(** * A model of the MEGA client core

    The development follows the two source modules of the client.

    - [API] (api.mjs): the request counter and query string, the
      handling of a unary response with its retries on the error
      code -3, and the long-poll legs [pull] and [wait].  What the
      event loop does between the synchronous part of a call and its
      [.then] handler is made explicit: a call is split into what it
      does at once and what it does when its fetch settles.
    - [Storage] (storage.mjs): the table of file objects, the import
      of node records, the initial load, the change-batch handler
      that reload registers, account information and the session
      snapshot.

    JavaScript values received from the server are kept in a small
    JSON-like datatype.  The table [this.files] is a finite map keyed
    by node handle, and a reference to a file object is the handle
    under which the table holds it.  A function that may throw
    returns the state it reached together with the exception.

    The second half proves properties of these definitions: first
    claim by claim (C1 to C10), then further properties of the same
    code (X1 to X27): the long poll step by step, the failures and
    retries of a unary request, the life of a storage from
    construction to close, and the file graph under loads, reloads and
    change batches. *)

From Stdlib Require Import ZArith Lia List String Ascii Bool.
From Stdlib Require Import DecimalString DecimalPos DecimalZ.
From stdpp Require Import base option gmap strings list sorting.
Import ListNotations.

#[local] Set Warnings "-register-all".

Local Open Scope string_scope.
Local Open Scope Z_scope.
Local Open Scope list_scope.

(** ** JavaScript values *)

Module JS.

Inductive value :=
| VUndef
| VNull
| VBool (b : bool)
| VNum (z : Z)
| VStr (s : string)
| VArr (items : list value)
| VObj (props : list (string * value)).

(** An [Error] object: its [name] and its [message]. *)
Record error := mkError { ename : string; emessage : string }.

Definition Error (msg : string) : error := mkError "Error" msg.
Definition TypeError (msg : string) : error := mkError "TypeError" msg.

(** ToBoolean. *)
Definition truthy (v : value) : bool :=
  match v with
  | VUndef | VNull => false
  | VBool b => b
  | VNum z => negb (z =? 0)%Z
  | VStr s => negb (s =? "")%string
  | VArr _ | VObj _ => true
  end.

(Exercise directions): When you write the entries out again, keep every word and mark exactly as it is.

(Solution for this task):
(** * A model of the MEGA client core

    The development follows the two source modules of the client.

    - [API] (api.mjs): the request counter and query string, the
      handling of a unary response with its retries on the error
      code -3, and the long-poll legs [pull] and [wait].  What the
      event loop does between the synchronous part of a call and its
      [.then] handler is made explicit: a call is split into what it
      does at once and what it does when its fetch settles.
    - [Storage] (storage.mjs): the table of file objects, the import
      of node records, the initial load, the change-batch handler
      that reload registers, account information and the session
      snapshot.

    JavaScript values received from the server are kept in a small
    JSON-like datatype.  The table [this.files] is a finite map keyed
    by node handle, and a reference to a file object is the handle
    under which the table holds it.  A function that may throw
    returns the state it reached together with the exception.

    The second half proves properties of these definitions: first
    claim by claim (C1 to C10), then further properties of the same
    code (X1 to X27): the long poll step by step, the failures and
    retries of a unary request, the life of a storage from
    construction to close, and the file graph under loads, reloads and
    change batches. *)

From Stdlib Require Import ZArith Lia List String Ascii Bool.
From Stdlib Require Import DecimalString DecimalPos DecimalZ.
From stdpp Require Import base option gmap strings list sorting.
Import ListNotations.

#[local] Set Warnings "-register-all".

Local Open Scope string_scope.
Local Open Scope Z_scope.
Local Open Scope list_scope.

(** ** JavaScript values *)

Module JS.

Inductive value :=
| VUndef
| VNull
| VBool (b : bool)
| VNum (z : Z)
| VStr (s : string)
| VArr (items : list value)
| VObj (props : list (string * value)).

(** An [Error] object: its [name] and its [message]. *)
Record error := mkError { ename : string; emessage : string }.

Definition Error (msg : string) : error := mkError "Error" msg.
Definition TypeError (msg : string) : error := mkError "TypeError" msg.

(** ToBoolean. *)
Definition truthy (v : value) : bool :=
  match v with
  | VUndef | VNull => false
  | VBool b => b
  | VNum z => negb (z =? 0)%Z
  | VStr s => negb (s =? "")%string
  | VArr _ | VObj _ => true
  end.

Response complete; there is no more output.